Today started as a Wednesday usually does with people reading coronavirus news in the morning and panicking in a way that I've now gotten used to.
The epicentre of the epidemic fares poorly and my heart bleeds for all the people involved. For Wuhan I have nothing but best wishes and looking at the images and watching people work at that level of efficiency and criticality I feel somehow assured that if there is anyone who can curb this virus then it's the brave group of doctors and Chinese govt. alike and seeing how I am currently in Shanghai where all the resources have been pooled in, where the virus threat is still minimal where precautionary measures are so extreme that it feels nothing short of safe I feel bad that news still manages to panic people who are experiencing this safety net first hand .
How panicked?
Well so much that flight tickets for my quick exit from Shanghai have been booked and I leave day after tomorrow despite all the protests and arguments.

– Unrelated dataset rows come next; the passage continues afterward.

(** [main()] on parsed arguments; the value is the exit status. *)
Definition main (L : pylib) (a : args) : M Z :=
  generator ← MemoGenerator.__init__ L (config a);
  generator ← match given (provider a) with
              | Some p => MemoGenerator.set_provider generator p
              | None => mret generator
              end;
  generator ← match given (model a) with
              | Some m => MemoGenerator.set_model generator m
              | None => mret generator
              end;
  generator ← match given (api_key a) with
              | Some k => lift (MemoGenerator.set_api_key generator k)
              | None => mret generator
              end;
  generator ← match given (google_api_key a) with
              | Some k => lift (MemoGenerator.set_google_api_key generator k)
              | None => mret generator
              end;
  generator ← match temperature a with
              | Some x => lift (MemoGenerator.set_temperature generator x)
              | None => mret generator
              end;
  generator ← match max_tokens a with
              | Some n => lift (MemoGenerator.set_max_tokens generator n)
              | None => mret generator
              end;
  present ← isfile (input a);
  if present : bool
  then
    r ← MemoGenerator.generate_memo_from_file L generator (input a) (output a);
    if Py.truthy r
    then emit (Stdout true);; mret 0%Z
    else emit (Stdout false);; mret 1%Z
  else log ERROR (InputMissing (input a));; mret 1%Z.

End Cli.

(** ** The vocabulary of the properties *)

(** The paths the program tried to open for writing, and the requests it
    sent, in a trace. *)
Definition writes (tr : list event) : list string :=
  flat_map (fun e => match e with OpenForWriting p => [p] | _ => [] end) tr.

Definition posts (tr : list event) : list request :=
  flat_map (fun e => match e with HttpPost r => [r] | _ => [] end) tr.

(** The world after one more line of trace. *)
Definition logged (w : world) (evs : list event) : world :=
  {| fs := fs w; net := net w; trace := trace w ++ evs |}.

(** A computation is quiet when it leaves the files and the network as they
    are and opens nothing for writing. *)
Definition quiet {A} (m : M A) : Prop :=
  forall w, fs (snd (m w)) = fs w /\ net (snd (m w)) = net w /\
            writes (trace (snd (m w))) = writes (trace w).

(** [c in s] for a character. *)
Fixpoint has_char (c : ascii) (s : string) : bool :=
  match s with
  | "" => false
  | String a s' => Ascii.eqb a c || has_char c s'
  end.

(** The path [generate_memo_from_file] writes to. *)
Definition output_path (input_file : string) (output_file : option string) : string :=
  match output_file with
  | None => MemoGenerator.default_output_file input_file
  | Some o => o
  end.

(** A generation that did not produce a memo: it returned a value that is
    false for [if memo:] ([None], or an empty text), or it raised. *)
Definition failed (o : outcome pyval) : Prop :=
  match o with
  | Ret v => Py.truthy v = false
  | Raise _ => True
  end.

(** The world after [path] was opened for writing and [s] written to it. *)
Definition written (w : world) (path s : string) : world :=
  {| fs := {| files := <[path := s]> (files (fs w));
              read_faults := read_faults (fs w);
              write_faults := write_faults (fs w) |};
     net := net w;
     trace := trace w ++ [OpenForWriting path] |}.

Definition provider_name (p : provider_id) : string :=
  match p with
  | OpenAI => "openai"
  | Anthropic => "anthropic"
  | Google => "google"
  end.

(** The adapter [generate_memo] selects for a provider. *)
Definition call_adapter (L : pylib) (p : provider_id)
  : MemoGenerator.t -> string -> M pyval :=
  match p with
  | OpenAI => MemoGenerator._call_openai_api L
  | Anthropic => MemoGenerator._call_anthropic_api L
  | Google => MemoGenerator._call_google_api L
  end.

(** The credential an adapter consults: the first statement of each
    [_call_*_api]. *)
Definition credential (p : provider_id) (self : MemoGenerator.t) : outcome pyval :=
  match p with
  | OpenAI | Anthropic => MemoGenerator.llm self "api_key"
  | Google =>
      d ← Py.getitem (MemoGenerator.config self) "llm";
      Py.get d "google_api_key" (PStr "")
  end.




(** How a positive finite number with mantissa [m] and exponent [e] compares
    with [1.0]. *)
Definition compare_one (m : positive) (e : Z) : comparison :=
  match (e ?= -52)%Z with
  | Eq => Pos.compare_cont Eq m 4503599627370496%positive
  | Lt => Lt
  | Gt => Gt
  end.

(** A computation sends at most [k] requests when the trace it leaves is the
    one it found followed by events of which at most [k] are requests. *)
Definition sends_at_most (k : nat) {A} (m : M A) : Prop :=
  forall w, exists evs,
    trace (snd (m w)) = trace w ++ evs /\ length (posts evs) <= k.

(** A computation that hands back a value in every world. *)
Definition never_raises {A} (m : M A) : Prop :=
  forall w, exists a, fst (m w) = Ret a.

(** [choices[0].message.content] of a chat-completions reply. *)
Definition openai_content (body : pyval) : option pyval :=
  match body with
  | PDict d =>
      match Py.dict_lookup "choices" d with
      | Some (PList (PDict choice :: _)) =>
          match Py.dict_lookup "message" choice with
          | Some (PDict msg) => Py.dict_lookup "content" msg
          | _ => None
          end
      | _ => None
      end
  | _ => None
  end.

(** [content[0].text] of a messages reply. *)
Definition anthropic_text (body : pyval) : option pyval :=
  match body with
  | PDict d =>
      match Py.dict_lookup "content" d with
      | Some (PList (PDict block :: _)) => Py.dict_lookup "text" block
      | _ => None
      end
  | _ => None
  end.

(** The request of the chat-completions API as the OpenAI adapter is to send
    it: bearer token, the system and the user message, the generation
    parameters. *)
Definition openai_request (L : pylib)
  (key model temperature max_tokens : pyval) (prompt : string) : request :=
  {| url := "https://api.openai.com/v1/chat/completions";
     headers := [("Content-Type", PStr "application/json");
                 ("Authorization", PStr ("Bearer " +:+ format L key))];
     json :=
       PDict [("model", model);
              ("messages",
               PList [PDict [("role", PStr "system");
                             ("content", PStr MemoGenerator.system_prompt)];
                      PDict [("role", PStr "user");
                             ("content", PStr prompt)]]);
              ("temperature", temperature);
              ("max_tokens", max_tokens)] |}.

(** The credential, the temperature, the token limit and the template set
    one after the other. *)
Definition apply_settings (self : MemoGenerator.t)
  (key : string) (x : float) (n : Z) (template : string)
  : outcome MemoGenerator.t :=
  s1 ← MemoGenerator.set_api_key self key;
  s2 ← MemoGenerator.set_temperature s1 x;
  s3 ← MemoGenerator.set_max_tokens s2 n;
  MemoGenerator.set_template s3 template.

(** A computation changes only the files at [paths]: the network and the
    faults of the disk stay, and every other path holds what it held. *)
Definition changes_only (paths : list string) {A} (m : M A) : Prop :=
  forall w,
    net (snd (m w)) = net w
    /\ read_faults (fs (snd (m w))) = read_faults (fs w)
    /\ write_faults (fs (snd (m w))) = write_faults (fs w)
    /\ forall p, p ∉ paths -> files (fs (snd (m w))) !! p = files (fs w) !! p.

(** Two worlds with the same disk, the same attempts at writing and the same
    requests behind them. *)
Definition same_io (w0 w : world) : Prop :=
  fs w = fs w0
  /\ writes (trace w) = writes (trace w0)
  /\ posts (trace w) = posts (trace w0).

(** ** Example worlds *)

Module Examples.

Import MemoGenerator.

(** A reply of the chat-completions shape carrying [content]. *)
Definition openai_reply (content : pyval) : pyval :=
  PDict [("choices",
          PList [PDict [("message", PDict [("content", content)])]])].

(** A reply of the generate-content shape with two text parts. *)
Definition google_reply : pyval :=
  PDict [("candidates",
          PList [PDict [("content",
                         PDict [("parts",
                                 PList [PDict [("text", PStr "Meeting ")];
                                        PDict [("text", PStr "summary.")]])])]])].

(** A codec that knows four documents, and gives up on a fifth, [deep], as
    the parser does on a document nested too deep. *)
Definition codec : pylib := {|
  json_loads := fun s =>
    if String.eqb s "summary" then Some (openai_reply (PStr "Meeting summary."))
    else if String.eqb s "empty" then Some (openai_reply (PStr ""))
    else if String.eqb s "parts" then Some google_reply
    else if String.eqb s "{}" then Some (PDict [])
    else None;
  json_error := fun s =>
    if String.eqb s "deep" then RecursionError else JSONDecodeError;
  json_dumps := fun _ => "{}";
  py_str := fun _ => "?";
  json_dumps_text := fun _ => eq_refl
|}.

Definition disk : filesystem := {|
  files := {[ "meeting.txt" := "Alice: hi" +:+ nl +:+ "Bob: hello" ]};
  read_faults := ∅;
  write_faults := ∅
|}.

Despite my reasoning and explanations of how it will all be okay I am being ushered out of the country because people feel it's best I stay out until things get better here.
Moreover they are afraid that staying indoors all the time is bad for my head .
It's not, I mean not that bad .
Also, the resources will last longer minimising movements outside when there's only one person instead of two .
But what about the fact that there will be just one person living alone instead of two that still made it bearable?
That is besides the point apparently and so here I am, feeling at a loss and worrying about this whole situation.